EXERCISE =>
Here is a block of records. Copy every line in it that includes "change".

Stored data entries

------

(** The checks of the password as one rule: printable ASCII characters, at
    least one, possibly followed by one newline, and 8 to 128 characters in
    all. *)
Lemma password_checks (raw : string) :
  (negb (bool_decide (raw = "")) && negb (py_len raw <? 8) && negb (py_len raw >? 128)
   && re_match_printable raw = true)
  <-> exists p,
        p <> "" /\ PyStr.forallb is_printable p = true
        /\ (raw = p \/ raw = p +:+ String "010" "")
        /\ 8 <= Z.of_nat (String.length raw) <= 128.
Proof.
  assert (Hlen : forall p, PyStr.forallb is_printable p = true ->
            raw = p \/ raw = p +:+ String "010" "" ->
            py_len raw = Z.of_nat (String.length raw)).
  { intros p Hp [->| ->]; [now apply py_len_printable|].
    rewrite py_len_app, string_app_length, (py_len_printable p Hp).
    change (py_len (String "010" "")) with 1.
    change (String.length (String "010" "")) with 1%nat. lia. }
  rewrite !andb_true_iff, !negb_true_iff, re_match_printable_iff. split.
  - intros (((_ & H8) & H128) & p & Hne & Hp & Hs).
    apply Z.ltb_ge in H8. rewrite Z.gtb_ltb in H128. apply Z.ltb_ge in H128.
    exists p. repeat split; auto; rewrite <- (Hlen p Hp Hs); lia.
  - intros (p & Hne & Hp & Hs & H8 & H128). rewrite (Hlen p Hp Hs).
    rewrite Z.gtb_ltb. repeat split; try (apply Z.ltb_ge; lia); eauto.
    apply bool_decide_eq_false_2. destruct Hs as [->| ->]; [exact Hne|].
    destruct p; [now contradict Hne|discriminate].
Qed.

Section Account_properties.
Context {E : Accounts}.

Local Notation "'let*' x ':=' m 'in' k" := (ebind m (fun x => k))
  (at level 10, x name, m at level 100, k at level 200).
Local Notation "m ';;;' k" := (ebind m (fun _ => k))
  (at level 100, k at level 200, right associativity).

Implicit Types (s : Site) (request : Credentials) (user : CurrentUser).

Lemma connect_run s r s0 :
  connect s = (r, s0) ->
  committed s0 = committed s /\ session_user s0 = session_user s
  /\ app_log s0 = app_log s /\ salts s0 = salts s
  /\ match r with
     | inr _ => g_db s0 = Some (default (committed s) (g_db s))
     | inl _ => s0 = s
     end.
Proof.
  unfold connect. destruct (g_db s) eqn:Hc.
  - intros [= <- <-]. now rewrite Hc.
  - destruct (statement_error StConnect (committed s)); intros [= <- <-]; now repeat split.
Qed.

(** The block of [register] that stores the account: it never raises; the
    account is committed under a name that was free, or nothing is. *)
Lemma store_account_run (username password_hash : string) s :
  exists problem s',
    etry
      (connect;;; insert_user username password_hash;;; commit;;; eret None)
      (fun e =>
         if is_integrity_error e then eret (Some "ユーザー名は既に使われています。")
         else app_logger_exception "failed to register";;;
              eret (Some "登録に失敗しました。")) s
    = (inr problem, s')
    /\ session_user s' = session_user s /\ salts s' = salts s
    /\ match problem with
       | None =>
           users (default (committed s) (g_db s)) !! username = None
           /\ committed s'
              = mkTables
                  (<[username := (new_user_id (default (committed s) (g_db s)),
                                  Some password_hash)]>
                     (users (default (committed s) (g_db s))))
                  (likes (default (committed s) (g_db s)))
       | Some _ => committed s' = committed s
       end.
Proof.
  unfold etry. unfold ebind at 1.
  assert (Hfail : forall (e : exn) s0,
            committed s0 = committed s -> session_user s0 = session_user s ->
            salts s0 = salts s ->
            exists problem s',
              (if is_integrity_error e
               then eret (Some "ユーザー名は既に使われています。")
               else app_logger_exception "failed to register";;;
                    eret (Some "登録に失敗しました。")) s0 = (inr problem, s')
              /\ session_user s' = session_user s /\ salts s' = salts s
              /\ match problem with
                 | None =>
                     users (default (committed s) (g_db s)) !! username = None
                     /\ committed s'
                        = mkTables
                            (<[username := (new_user_id (default (committed s) (g_db s)),
                                            Some password_hash)]>
                               (users (default (committed s) (g_db s))))
                            (likes (default (committed s) (g_db s)))
                 | Some _ => committed s' = committed s
                 end).
  { intros e s0 H1 H2 H3. destruct (is_integrity_error e); eexists _, _;
      (split; [reflexivity|]); cbn; auto. }
  destruct (connect s) as [[e|[]] s0] eqn:Hdb;
    apply connect_run in Hdb as (Hc & Hu & Hl & Hs & Hconn).
  { now apply Hfail. }
  unfold ebind at 1. unfold insert_user, execute. rewrite Hconn.
  set (view := default (committed s) (g_db s)) in *.
  destruct (statement_error (StInsertUser username password_hash) view);
    [now apply Hfail|].
  destruct (users view !! username) eqn:Hname; [now apply Hfail|].
  unfold ebind at 1. unfold commit. cbn [g_db].
  destruct (statement_error StCommit _); [now apply Hfail|].
  exists None. eexists. split; [reflexivity|]. cbn. auto.
Qed.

------

SOLUTION FOR THIS PROBLEM =>
    change (py_len (String "010" "")) with 1.
    change (String.length (String "010" "")) with 1%nat. lia. }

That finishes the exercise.